Walt Wilkins was with us recently, and Jeff Crosby’s Maybe Denver circled around a playlist. Walt lived in Nashville for 10 years but never really felt at home with its approach to the music business. It took returning to Texas to feel free enough to “just be” who he is – a GREAT songwriter and performer.
The first line came on:
Tennessee, I love ya,
But I think we should just be friends…,
And I heard Walt say “DAMMIT” “Oh, MAN!” …. “That may be the greatest line EVER, mannn I should’ve WRITTEN that.” And yes, Walt and Jeff will soon meet face-to-face and have planned to collaborate.

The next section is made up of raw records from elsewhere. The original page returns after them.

Lemma seed_extends (modules : list Module) :
  ∀ t, ∃ new,
    lessons (state (seed t modules)) = lessons (state t) ++ new
    ∧ Forall (λ l, ∃ m, m ∈ modules ∧ l = new_lesson (lesson_input m)) new.
Proof.
  induction modules as [|m ms IH]; intros t.
  - exists []. rewrite app_nil_r. split; [reflexivity|constructor].
  - destruct (addLesson_extends t (lesson_input m)) as (n1 & H1 & Hn1).
    destruct (IH (addLesson t (lesson_input m))) as (n2 & H2 & Hn2).
    exists (n1 ++ n2). cbn [seed foldl]. unfold seed in H2. rewrite H2, H1, app_assoc.
    split; [reflexivity|]. apply Forall_app. split.
    + eapply Forall_impl; [exact Hn1|]. intros l ->. exists m.
      split; [apply list_elem_of_here|reflexivity].
    + eapply Forall_impl; [exact Hn2|]. intros l (m' & Hm' & ->). exists m'.
      split; [apply list_elem_of_further; exact Hm'|reflexivity].
Qed.

Lemma seed_all_seeded (modules : list Module) :
  ∀ t, all_seeded (seed t modules) modules.
Proof.
  induction modules as [|m ms IH]; intros t m' Hm'.
  - apply elem_of_nil in Hm'. contradiction.
  - apply elem_of_cons in Hm' as [->|Hm'].
    + apply getLesson_is_Some. cbn [seed foldl].
      destruct (seed_extends ms (addLesson t (lesson_input m))) as (new & Heq & _).
      unfold seed in Heq. rewrite Heq. apply find_lesson_app_l.
      apply (LedgerFacts.addLesson_makes_present t (lesson_input m)).
    + apply (IH (addLesson t (lesson_input m))). exact Hm'.
Qed.

Lemma seed_noop (modules : list Module) :
  ∀ t, all_seeded t modules → seed t modules = t.
Proof.
  induction modules as [|m ms IH]; intros t Hall; [reflexivity|].
  cbn [seed foldl].
  assert (Hm : addLesson t (lesson_input m) = t).
  { apply LedgerFacts.addLesson_found. apply getLesson_is_Some.
    apply Hall, list_elem_of_here. }
  rewrite Hm. apply IH. intros m' Hm'. apply Hall, list_elem_of_further, Hm'.
Qed.

(** X21. Seeding the ledger with the modules of a course never touches a
    record that is there: the old records keep their places and contents,
    with their statuses, attempts and output paths; the records added come
    after them, one for a module, pending, with no attempt and no video
    address. Afterwards every module has its record, and seeding the same
    modules again changes nothing. *)
Theorem seeding_keeps_the_ledger (t : Tracker) (modules : list Module) :
  (∃ new,
     lessons (state (seed t modules)) = lessons (state t) ++ new
     ∧ Forall (λ l, status l = pending ∧ attempts l = 0 ∧ videoUrl l = None
                    ∧ ∃ m, m ∈ modules ∧ seeded_from m l) new)
  ∧ all_seeded (seed t modules) modules
  ∧ seed (seed t modules) modules = seed t modules.
Proof.
  split; [|split].
  - destruct (seed_extends modules t) as (new & Heq & Hnew).
    exists new. split; [exact Heq|].
    eapply Forall_impl; [exact Hnew|]. intros l (m & Hm & ->).
    repeat split; try reflexivity. exists m. split; [exact Hm|].
    repeat split; reflexivity.
  - apply seed_all_seeded.
  - apply seed_noop, seed_all_seeded.
Qed.
Definition config : Limiter.Config :=
  {| Limiter.Limit := Limiter.DefaultLimit;
     Limiter.Window := Limiter.DefaultWindow;
     Limiter.PageThreshold := 3;
     Limiter.QueueCap := 2 |}.

Definition limiter : Limiter.t := Limiter.New config validator.

Definition world : World := {| now := 0; seed := 42 |}.

Definition strictConfig : Analyzer.Config :=
  {| Analyzer.Window := 1000000000;
     Analyzer.PageThreshold := 1;
     Analyzer.QueueCap := 2 |}.

Definition sampleRequest : Analyzer.Request :=
  {| Analyzer.IP := "1.2.3.4"; Analyzer.Path := Analyzer.hashStr world "/a" |}.

Definition scenarioConfig : Analyzer.Config :=
  {| Analyzer.Window := 1000000000;
     Analyzer.PageThreshold := 3;
     Analyzer.QueueCap := 16 |}.

(** A client records the pages, then the worker takes them off the queue
    one by one. *)
Definition recordAndAnalyze (w : World) (ip : string) (pages : list string)
    (a : Analyzer.t) : Analyzer.t :=
  Analyzer.run (map (fun p => Analyzer.WorkerRecv w) pages)
    (Analyzer.run (map (fun p => Analyzer.CallRecord w ip p) pages) a).

(** A limiter whose analyzer has put one browsing client on the
    blocklist. *)
Definition blockedLimiter : Limiter.t :=
  Limiter.set_analyzer
    (Analyzer.block "198.51.100.7" (Limiter.analyzer limiter)) limiter.

End Sample.

(** ** Runs of the counter

    What a caller can do to a [Counter] once it is made. *)

Module CounterOps.

Inductive op : Type :=
  | OpVisit (ip : string)
  | OpCount (ip : string)
  | OpClear.

Definition apply (o : op) (c : Counter.t) : Counter.t :=
  match o with
  | OpVisit ip => (Counter.Visit ip c).2
  | OpCount _ => c
  | OpClear => Counter.Clear c
  end.

Definition runOps (os : list op) (c : Counter.t) : Counter.t :=
  foldl (fun c o => apply o c) c os.

End CounterOps.

(** ** Little-endian bytes

    [leBytes n v] are the [n] low bytes of [v], lowest first, as
    [u64ToBytes] lists them for [n = 8]; [leValue] reads such a list
    back. *)

Fixpoint leBytes (n : nat) (v : Z) : list Z :=
  match n with
  | O => []
  | S m => byte v :: leBytes m (v / 256)
  end.

Fixpoint leValue (bs : list Z) : Z :=
  match bs with
  | [] => 0
  | b :: r => b + 256 * leValue r
  end.

(** ** What a run of the analyzer recorded *)

Definition recordedIP (e : Analyzer.event) : option string :=
  match e with
  | Analyzer.CallRecord _ ip _ => Some ip
  | _ => None
  end.

Definition recordedIPs (es : list Analyzer.event) : gset string :=
  list_to_set (omap recordedIP es).
(** * ts_love_csc: the authorization model of the LOVE CSC

    A shallow embedding of [utils.parse_auth_request] and of the class
    [AuthorizationModel] (authorization_model.py), and the properties of
    the authorization store established on it.

    Python values are modelled as follows.
    - [str] is [string]; the three string operations the code uses
      ([split], [startswith], the slice [item[1:]]) and [join] are
      defined in [Module str].
    - [set] of [str] is [gset string]; [len] is [size].
    - The outer dictionary [self.authorization] maps a component name to a
      *reference* to an inner dictionary; the inner dictionaries live in a
      heap of objects.  References matter: [dict.get] hands out the stored
      inner dictionary itself, not a copy of it.
    - Exceptions are values of [exn]; methods run in a state-and-exception
      monad over the model.

    The second part of the file covers the rest of utils.py
    ([get_available_components]) and the parts of csc.py that work on the
    model or on plain data: the event handler
    [_handle_auth_list_for_component] and the creation of the remotes. *)

From Stdlib Require Import Ascii String.
From stdpp Require Import base strings gmap sets list fin_sets.
From stdpp Require Import pretty.

#[local] Set Warnings "-clear-no-such-hyp".

(** ** Python strings *)

Module str.

(** [s.split(sep)] for a one-character separator: the empty string splits
    into the single empty token, and [n] separators give [n + 1] tokens. *)
Fixpoint split (sep : ascii) (s : string) : list string :=
  match s with
  | EmptyString => [EmptyString]
  | String ch rest =>
      if decide (ch = sep) then EmptyString :: split sep rest
      else match split sep rest with
           | [] => [String ch EmptyString]
           | tok :: toks => String ch tok :: toks
           end
  end.

(** [item.startswith(prefix)] for a one-character prefix. *)
Definition startswith (prefix : ascii) (item : string) : bool :=
  match item with
  | String ch _ => bool_decide (ch = prefix)
  | EmptyString => false
  end.

(** The slice [item[1:]]. *)
Definition drop_first (item : string) : string :=
  match item with
  | String _ rest => rest
  | EmptyString => EmptyString
  end.

(** [sep.join(items)]. *)
Fixpoint join (sep : string) (items : list string) : string :=
  match items with
  | [] => EmptyString
  | [item] => item
  | item :: more => item +:+ sep +:+ join sep more
  end.

End str.

(** ** Exceptions and results *)

(** The exceptions of the code.  The message of the [RuntimeError] of
    [parse_auth_request] is a fixed text into which the request and the set
    [bad_entries] are interpolated; the exception carries these two values.
    [NotImplementedError] carries its message.  [KeyError] is what the
    subscript [self.authorization[component]] raises on a missing key. *)
Inductive exn : Type :=
  | RuntimeError (request : string) (bad_entries : gset string)
  | NotImplementedError (message : string)
  | KeyError (key : string).

Inductive result (A : Type) : Type :=
  | Ok (value : A)
  | Raise (e : exn).
Arguments Ok {A} value.
Arguments Raise {A} e.

(** The entries that the message of an exception lists as invalid. *)
Definition listed_entries (e : exn) : gset string :=
  match e with
  | RuntimeError _ bad_entries => bad_entries
  | NotImplementedError _ | KeyError _ => ∅
  end.

Definition is_raise {A : Type} (r : result A) : Prop :=
  match r with
  | Raise _ => True
  | Ok _ => False
  end.

(** ** utils.py *)

Module utils.

Definition plus_sign : ascii := "+"%char.
Definition minus_sign : ascii := "-"%char.
Definition comma : ascii := ","%char.

(** The condition of the comprehension that builds [bad_entries]. *)
Definition lacks_sign (item : string) : bool :=
  negb (str.startswith plus_sign item) && negb (str.startswith minus_sign item).

Definition parse_auth_request (request : string)
  : result (gset string * gset string) :=
  if decide (String.length request = 0) then Ok (∅, ∅)
  else
    let request_as_set : gset string :=
      list_to_set (str.split comma request) in
    let to_add : gset string :=
      set_map str.drop_first
        (filter (λ item, str.startswith plus_sign item = true) request_as_set) in
    let to_remove : gset string :=
      set_map str.drop_first
        (filter (λ item, str.startswith minus_sign item = true) request_as_set) in
    let union := to_add ∪ to_remove in
    if decide (size union ≠ size request_as_set) then
      let bad_entries : gset string :=
        filter (λ item, lacks_sign item = true) request_as_set in
      Raise (RuntimeError request bad_entries)
    else Ok (to_add, to_remove).

(** *** Vocabulary for the properties of the parser *)

(** The tokens of a request, as a set. *)
Definition tokens (request : string) : gset string :=
  list_to_set (str.split comma request).

Definition signed (item : string) : Prop :=
  str.startswith plus_sign item = true ∨ str.startswith minus_sign item = true.

(** Some token of the request lacks its sign. *)
Definition has_unsigned (request : string) : Prop :=
  ∃ tok, tok ∈ tokens request ∧ lacks_sign tok = true.

(** Some item is both added and removed by the request. *)
Definition has_conflict (request : string) : Prop :=
  ∃ item, String plus_sign item ∈ tokens request
          ∧ String minus_sign item ∈ tokens request.

(** What the specification calls an offending token of a request: one that
    lacks its sign, or one that adds or removes an item which the request
    both adds and removes. *)
Definition spec_offending (request tok : string) : Prop :=
  tok ∈ tokens request ∧
  (lacks_sign tok = true ∨
   ∃ item, (tok = String plus_sign item ∨ tok = String minus_sign item) ∧
           String plus_sign item ∈ tokens request ∧
           String minus_sign item ∈ tokens request).

End utils.


(** ** authorization_model.py *)

Module data.

(** The request handed to [process_request]: the fields of the command
    payload that the method reads. *)
Record t : Type := {
  cscsToChange : string;
  authorizedUsers : string;
  nonAuthorizedCSCs : string
}.

End data.

Module authorization_model.

(** An inner dictionary, with its two keys. *)
Record ComponentAuthorization : Type := {
  authorized_users : gset string;
  non_authorized_cscs : gset string
}.

(** [dict(authorized_users=set(), non_authorized_cscs=set())]. *)
Definition empty_component_authorization : ComponentAuthorization :=
  {| authorized_users := ∅; non_authorized_cscs := ∅ |}.

(** The object: [heap] holds the inner dictionaries created so far, by
    reference (a [positive]); [authorization] and [_auto_accept_request] are
    the attributes of the class.  The logger has no effect on the model and
    is left out.  The sets stored in an inner dictionary are values here:
    the code never shares one set between two dictionaries ([union] and
    [set(...)] build new sets), so a set is reached only through the
    dictionary that holds it. *)
Record AuthorizationModel : Type := {
  heap : gmap positive ComponentAuthorization;
  authorization : gmap string positive;
  _auto_accept_request : bool
}.

(** [__init__]. *)
Definition init : AuthorizationModel :=
  {| heap := ∅; authorization := ∅; _auto_accept_request := true |}.

(** The dictionary a reference points to.  Python has no dangling
    reference; [deref] is total and reads one as an empty dictionary. *)
Definition deref (m : AuthorizationModel) (l : positive) : ComponentAuthorization :=
  default empty_component_authorization (heap m !! l).

(** *** The state-and-exception monad *)

Definition M (A : Type) : Type :=
  AuthorizationModel → result A * AuthorizationModel.

Definition ret {A : Type} (a : A) : M A := λ m, (Ok a, m).

Definition bind {A B : Type} (c : M A) (k : A → M B) : M B :=
  λ m, match c m with
       | (Ok a, m1) => k a m1
       | (Raise e, m1) => (Raise e, m1)
       end.

Definition raise {A : Type} (e : exn) : M A := λ m, (Raise e, m).

(** A pure computation that may raise. *)
Definition lift {A : Type} (r : result A) : M A := λ m, (r, m).
(** * ShellSplit: a quote-aware, predicate-driven field splitter

    A shallow embedding of [main.go] (package [main] of hclihn/ShellSplit):
    [ShellSplit], [ShellSplitEx] with its three closures [skipSplitCh],
    [findEndQuote] and [findSplitCh], and [ParseBootConfig].

    Conventions.
    - A Go [string] is a [string] (a sequence of 8-bit characters); the
      slice [b := []byte(s)] is a [list ascii].
    - A [rune] is an integer [Z]; [utf8.RuneError] is [0xFFFD].
    - The closures of [ShellSplitEx] share the mutable cursor [idx]: each
      closure takes the cursor and returns the Go [error] together with the
      cursor it leaves behind.
    - Every [for idx < l] loop is a [Fixpoint] on a fuel argument; a result
      [None] means that the fuel ran out.  [ShellSplitEx_terminates] shows
      that this never happens for the fuel the entry points provide.
    - A Go result [([]string, error)] is a pair whose first component is
      [None] for the [nil] slice and whose second component is a value of
      the interface type [error], [err_nil] for [nil]. *)

From Stdlib Require Import ZArith NArith Lia Bool Ascii String List Zbitwise.
Import ListNotations.

Local Open Scope Z_scope.

(** ** Bytes and runes *)

Definition rune := Z.

Definition byteZ (c : ascii) : Z := Z.of_N (N_of_ascii c).

(** [p[i]]; the source only indexes inside the slice. *)
Definition byteAt (p : list ascii) (i : nat) : Z := byteZ (nth i p zero).

(** [b[lo:hi]], for [lo <= hi <= len(b)]. *)
Definition slice (p : list ascii) (lo hi : nat) : list ascii :=
  firstn (hi - lo) (skipn lo p).

(** The double quote, the single quote and the backslash. *)
Definition quote_dbl : rune := 34.
Definition quote_sgl : rune := 39.
Definition backslash : rune := 92.
(** X18. Whatever a run of the use case hands to this repository, the
    repository writes the derived columns Q to U and, only when
    [updateCalculatedQuantities] is set, the quantity column E: never a
    caller-owned column between them. *)
Theorem run_writes_derived_columns (ports : Ports) (T : Templates) (now : Z)
    (params : Params) (updates : list Product.t) (options : SaveOptions)
    (b : ValueRange) :
  In (updates, options) (saves (fst (run (execute ports T now params)))) ->
  In b (blocks (requestFor updates options)) ->
  let n := List.length updates in
  b = mkValueRange ("Q2:U" ++ Js.stringOfNat (2 + n - 1))
        (SheetRowMapperWrite.getDerivedFieldsValues updates) \/
  (updateCalculatedQuantities (policyOverrides params) = true /\
   b = mkValueRange ("E2:E" ++ Js.stringOfNat (2 + n - 1))
         (SheetRowMapperWrite.getQuantityUpdateValues updates)).
Proof.
  intros Hsaved Hb. cbv zeta.
  assert (Hopt : options = saveOptionsOf (policyOverrides params)).
  { destruct (listProducts ports) as [e|products] eqn:Hl.
    - rewrite (run_execute_read_fails ports T now params e Hl) in Hsaved.
      destruct Hsaved.
    - rewrite (saves_run ports T now params products Hl) in Hsaved.
      destruct (dryRun (notification params) || negb _); [destruct Hsaved|].
      destruct Hsaved as [H|[]]. injection H as _ <-. reflexivity. }
  subst options. unfold requestFor, saveOptionsOf in Hb. simpl in Hb.
  rewrite orb_false_r in Hb.
  destruct (updateCalculatedQuantities (policyOverrides params)); simpl in Hb.
  - destruct Hb as [<-|[<-|[]]]; [right; split; reflexivity | left; reflexivity].
  - destruct Hb as [<-|[]]. left. reflexivity.
Qed.

Lemma run_writes_derived_columns_witness :
  exists updates options,
    saves (fst (run (execute (Examples.quietPorts Examples.inventory)
                       Examples.templates 0
                       (Examples.params Js.JUndefined Js.JUndefined false))))
      = [(updates, options)] /\
    forall b, In b (blocks (requestFor updates options)) ->
              range b = "Q2:U4"%string.
Proof.
  eexists. eexists. split; [reflexivity|].
  intros b Hb.
  destruct (run_writes_derived_columns
              (Examples.quietPorts Examples.inventory) Examples.templates 0
              (Examples.params Js.JUndefined Js.JUndefined false)
              _ _ b (or_introl eq_refl) Hb) as [->|[Hset _]].
  - reflexivity.
  - discriminate Hset.
Defined.

(** X19. Every failure of the repository is an [AdapterError] tagged
    [google_sheets], its message chosen by the error code (403, 404, 429,
    else a generic one); a client that cannot be built fails a write with
    the generic write message and a read with the client message. *)
Theorem repository_errors (R : Js.Runtime) :
  (forall response e,
     GoogleSheetsInventoryRepository.listProducts R response = inl e ->
     exists message, e = DomainError.AdapterError message "google_sheets") /\
  (forall sheets products options e,
     snd (GoogleSheetsInventoryRepositoryWrite.saveProducts sheets products options)
       = Some e ->
     products <> [] /\
     exists message, e = DomainError.AdapterError message "google_sheets") /\
  (forall message,
     GoogleSheetsInventoryRepository.listProducts R
       (GoogleSheetsInventoryRepository.ClientFailed message)
     = inl (DomainError.AdapterError "Failed to initialize Google Sheets client"
              "google_sheets")) /\
  (forall respond products options, products <> [] ->
     GoogleSheetsInventoryRepositoryWrite.saveProducts
       (mkSheets false respond) products options
     = ([], Some (DomainError.AdapterError "Failed to save to Google Sheets"
                    "google_sheets"))) /\
  (forall message,
     GoogleSheetsInventoryRepository.listProducts R
       (GoogleSheetsInventoryRepository.GetFailed (Some 429%Z) message)
     = inl (saveError (Some 429%Z))).
Proof.
  repeat apply conj.
  - intros response e H. unfold GoogleSheetsInventoryRepository.listProducts in H.
    destruct response as [m|c m|[[|h d]|]]; try discriminate;
      injection H as <-; eexists; reflexivity.
  - intros sheets products options e H.
    unfold GoogleSheetsInventoryRepositoryWrite.saveProducts in H.
    destruct products as [|p ps]; [discriminate|].
    split; [discriminate|].
    destruct (clientReady sheets); simpl in H.
    + destruct (respond sheets _); [|discriminate].
      injection H as <-. eexists. reflexivity.
    + injection H as <-. eexists. reflexivity.
  - reflexivity.
  - intros respond products options Hne.
    destruct products as [|p ps]; [contradiction | reflexivity].
  - reflexivity.
Qed.

(** ** The HTTP layer *)

(** X20. The middleware hands a request on exactly when it carries a
    non-empty key equal to the configured one; every other request is
    answered 401 [unauthorized]. *)
Theorem api_key_gate (apiKey : string) (providedKey : option string) :
  (AuthApiKey.createApiKeyAuth apiKey providedKey = AuthApiKey.Next <->
   providedKey = Some apiKey /\ apiKey <> ""%string) /\
  (AuthApiKey.createApiKeyAuth apiKey providedKey <> AuthApiKey.Next ->
   exists message,
     AuthApiKey.createApiKeyAuth apiKey providedKey =
       AuthApiKey.Respond 401 "unauthorized" message).
Proof.
  unfold AuthApiKey.createApiKeyAuth.
  destruct providedKey as [key|].
  - destruct (String.eqb key "") eqn:Ee.
    + apply String.eqb_eq in Ee. subst key. split.
      * split; [discriminate|]. intros [H Hne]. injection H as <-.
        exfalso. apply Hne. reflexivity.
      * intros _. eexists. reflexivity.
    + apply String.eqb_neq in Ee.
      destruct (String.eqb key apiKey) eqn:Ek; simpl.
      * apply String.eqb_eq in Ek. subst key. split.
        -- split; [intros _; split; [reflexivity | exact Ee] | reflexivity].
        -- intros H. exfalso. apply H. reflexivity.
      * apply String.eqb_neq in Ek. split.
        -- split; [discriminate|]. intros [H _]. injection H as H. contradiction.
        -- intros _. eexists. reflexivity.
  - split.
    + split; [discriminate | intros [H _]; discriminate].
    + intros _. eexists. reflexivity.
Qed.

Lemma getSecret_absent {A : Type} (env : EnvConfig.Env) (path : string)
    (requestValue : EnvConfig.Field A) (envValue v : option A) :
  EnvConfig.allowInlineSecrets env = false ->
  EnvConfig._getSecret env path requestValue envValue = inr v ->
  requestValue = EnvConfig.Absent /\ v = envValue.
Proof.
  intros Hno H. unfold EnvConfig._getSecret in H. rewrite Hno in H.
  destruct requestValue; simpl in H; try discriminate.
  injection H as <-. split; reflexivity.
Qed.

Lemma missingString_false (x : option string) :
  EnvConfig.missingString x = false -> exists s, x = Some s /\ s <> ""%string.
Proof.
  destruct x as [s|]; simpl; [|discriminate].
  intros H. apply String.eqb_neq in H. exists s. split; [reflexivity | exact H].
Qed.

Lemma missing_nil (config : EnvConfig.Merged) :
  EnvConfig.missing config = [] ->
  EnvConfig.missingString (EnvConfig.mSpreadsheetId config) = false /\
  EnvConfig.missingString (EnvConfig.mClientEmail config) = false /\
  EnvConfig.missingString (EnvConfig.mPrivateKey config) = false /\
  EnvConfig.missingString (EnvConfig.mUser config) = false /\
  EnvConfig.missingString (EnvConfig.mPass config) = false /\
  EnvConfig.missingString (EnvConfig.mFrom config) = false /\
  EnvConfig.missingString (EnvConfig.mTo config) = false.
Proof.
  unfold EnvConfig.missing.
  destruct (EnvConfig.missingString (EnvConfig.mSpreadsheetId config));
    [discriminate|].
  destruct (EnvConfig.missingString (EnvConfig.mClientEmail config));
    [discriminate|].
  destruct (EnvConfig.missingString (EnvConfig.mPrivateKey config));
    [discriminate|].
  destruct (EnvConfig.missingString (EnvConfig.mUser config)); [discriminate|].
  destruct (EnvConfig.missingString (EnvConfig.mPass config)); [discriminate|].
  destruct (EnvConfig.missingString (EnvConfig.mFrom config)); [discriminate|].
  destruct (EnvConfig.missingString (EnvConfig.mTo config)); [discriminate|].
  intros _. repeat split.
Qed.
(** Opening for appending changes no file; it may add an empty one. *)
Lemma open_append_kept (d : Path) : respects files_kept (open_append d).
Proof.
  intros w p c Hp. unfold open_append.
  destruct (lookup w (resolve w d)) as [[text|]|] eqn:Hl; cbn [snd]; try exact Hp.
  destruct (is_dir w (removelast (resolve w d))); cbn [snd]; [|exact Hp].
  rewrite fs_set_fs.
  destruct (path_eqb (resolve w d) p) eqn:Heq; [|exact Hp].
  apply path_eqb_eq in Heq. subst p. exfalso.
  unfold lookup in Hl. destruct (resolve w d); [discriminate Hl|].
  rewrite Hp in Hl. discriminate Hl.
Qed.

Lemma open_append_handle (d : Path) (w : world) (f : list string) :
  fst (open_append d w) = Ok f ->
  f = resolve w d
  /\ exists c, fs (snd (open_append d w)) f = Some (File c).
Proof.
  unfold open_append.
  destruct (lookup w (resolve w d)) as [[text|]|] eqn:Hl; cbn [fst snd].
  - intros H. inversion H; subst f. split; [reflexivity|].
    exists text. unfold lookup in Hl.
    destruct (resolve w d); [discriminate Hl | exact Hl].
  - discriminate.
  - destruct (is_dir w (removelast (resolve w d))); cbn [fst snd];
    [|discriminate].
    intros H. inversion H; subst f. split; [reflexivity|].
    exists "". rewrite fs_set_fs.
    assert (Hrefl : path_eqb (resolve w d) (resolve w d) = true)
      by now apply path_eqb_eq.
    now rewrite Hrefl.
Qed.

(** Writing to a handle appends to that file and touches no other. *)
Lemma write_extended (f : list string) (s : string) :
  respects files_extended (write f s).
Proof.
  intros w p c Hp. unfold write.
  destruct (fs w f) as [[text|]|] eqn:Hf; cbn [snd];
    try (exists ""; now rewrite append_empty_r).
  rewrite fs_set_fs.
  destruct (path_eqb f p) eqn:Heq.
  - apply path_eqb_eq in Heq. subst p.
    rewrite Hp in Hf. inversion Hf; subst text. now exists s.
  - exists "". now rewrite append_empty_r.
Qed.

Lemma print_fs (s : string) (w : world) : fs (snd (print s w)) = fs w.
Proof. reflexivity. Qed.

(** *** The generation driver only appends *)

Section Driver.

Variable loader : world -> string -> result pyobj.
(** * Reality-Lens vision service: pose decoding, ergonomic features and
      biomechanical risk scoring

    Shallow embedding of
      - [src/vision-service/src/services/risk_scoring.py]
      - [src/vision-service/src/ml/pose_pipeline.py]
    together with the properties its specification states about them, and
    of the code around them —
      - [src/vision-service/src/ml/model_loader.py] (default configuration,
        latency metrics)
      - [src/vision-service/src/services/posture_estimation.py]
      - [src/vision-service/src/routers/process.py] (the [/image] endpoint)
    — with further properties read off the code.

    Python [float]s are IEEE-754 binary64 values; they are embedded as Rocq's
    primitive [float]s, whose operations round exactly as the hardware does,
    so that [int(weighted_score * 25)] truncates here the very number it
    truncates there.  Python [int]s are [Z].  Dictionaries with string keys
    are [gmap string _]; the ordered [risk_levels] table, whose iteration
    order decides the result, is an association list.  Code that can raise
    returns a [result]; the calls into NumPy's numerical kernels, OpenCV and
    ONNX Runtime are parameters of the sections that use them. *)

From Stdlib Require Import ZArith Floats Lia.
From stdpp Require Import base option list gmap strings pretty.

#[local] Set Warnings "-inexact-float".
#[local] Open Scope Z_scope.

(* ===================================================================== *)
(** ** The fragment of the Python runtime the two modules rely on *)
(* ===================================================================== *)

Module Py.

(** Exceptions (all subclasses of [Exception]) that the embedded code can
    raise, and the text [str(e)] gives for them. *)
Inductive exn : Type :=
| ValueError (msg : string)
| OverflowError (msg : string)
| ZeroDivisionError (msg : string)
| IndexError (msg : string)
| RuntimeError (msg : string)
| AttributeError (msg : string).

Definition str (e : exn) : string :=
  match e with
  | ValueError m | OverflowError m | ZeroDivisionError m
  | IndexError m | RuntimeError m | AttributeError m => m
  end.
Definition demo_parse (code_string : string) : outcome exception node :=
  if decide (code_string = "import math, non_existent_module")
  then Returns (Node "Module"
                  [Import [plain "math"; plain "non_existent_module"]])
  else if decide (code_string = "import non_existent_module")
  then Returns (Node "Module" [Import [plain "non_existent_module"]])
  else if decide (code_string = "from os import path, nonexistent_function")
  then Returns (Node "Module"
                  [ImportFrom (Some "os")
                     [plain "path"; plain "nonexistent_function"] 0])
  else if decide (code_string = "print('Hello, World!')")
  then Returns (Node "Module"
                  [Node "Expr"
                     [Node "Call"
                        [Node "Name" [Node "Load" []]; Node "Constant" []]]])
  else if decide (code_string = "print('Hello, World!'")
  then Raises {| exc_type := SyntaxError;
                 exc_str := "'(' was never closed (<unknown>, line 1)" |}
  else Raises not_taught.

Definition demo_find_spec (module_name : option string)
  : M unit (option string) :=
  match module_name with
  | None =>
      raise {| exc_type := AttributeError;
               exc_str := "'NoneType' object has no attribute 'startswith'" |}
  | Some m =>
      if decide (m = "math" \/ m = "os") then ret (Some m) else ret None
  end.

Definition demo_module_from_spec (sp : string) : M unit string := ret sp.

Definition demo_has_loader (sp : string) : bool := true.

Definition demo_exec_module (sp module : string) : M unit unit := ret tt.

Definition demo_hasattr (module attribute : string) : M unit bool :=
  ret (bool_decide (module = "os" /\ attribute = "path")).

Definition demo_is_importable : string -> M unit bool :=
  is_importable demo_parse demo_find_spec demo_module_from_spec
    demo_has_loader demo_exec_module demo_hasattr.

Definition start : state unit := {| py := tt; stdout := [] |}.

(** The answers of the small interpreter as plain functions. *)
Definition demo_spec_res (module_name : option string)
  : outcome exception (option string) :=
  fst (demo_find_spec module_name start).

Definition demo_attr (module attribute : string) : bool :=
  bool_decide (module = "os" /\ attribute = "path").

(** An interpreter started on a script file: the module [__main__] is
    loaded and has no spec ([__main__.__spec__] is [None]), and for a
    loaded module without a spec [find_spec] raises [ValueError]. *)
Definition script_find_spec (module_name : option string)
  : M unit (option string) :=
  if decide (module_name = Some "__main__")
  then raise {| exc_type := ValueError;
                exc_str := "__main__.__spec__ is None" |}
  else demo_find_spec module_name.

Talk about impending magic!
Anyway, one of the most influential songwriters of our lives will always be Sean McConnell. Who has taught us so much about the art, but (through no fault of his own) not a damned thing about the magic it takes to create it.
Magicians never reveal their secrets. But with songwriting, I think it’s different still.
It’s not that if they revealed their secrets, they’d somehow have to put us down. It’s more that most of us are “civilians,” we simply are not capable of that kind of magic.
Unlike the old trope that everyone thinks they have a novel in them, a song is somehow too simple and too complex simultaneously—bound up in language, rhythm, melody, arrangement, and emotion, all at once. And when it comes together…,
…it’s magic.
It seems to me that you are either a magician or you are not. Most of us are simply civilians, watching songwriters and musicians battle on.
So we are left to make the time to listen, and to hear it when the magic reveals itself.
But the how of it?
Hey, if we could understand how they do it, we wouldn’t be civilians, then, would we?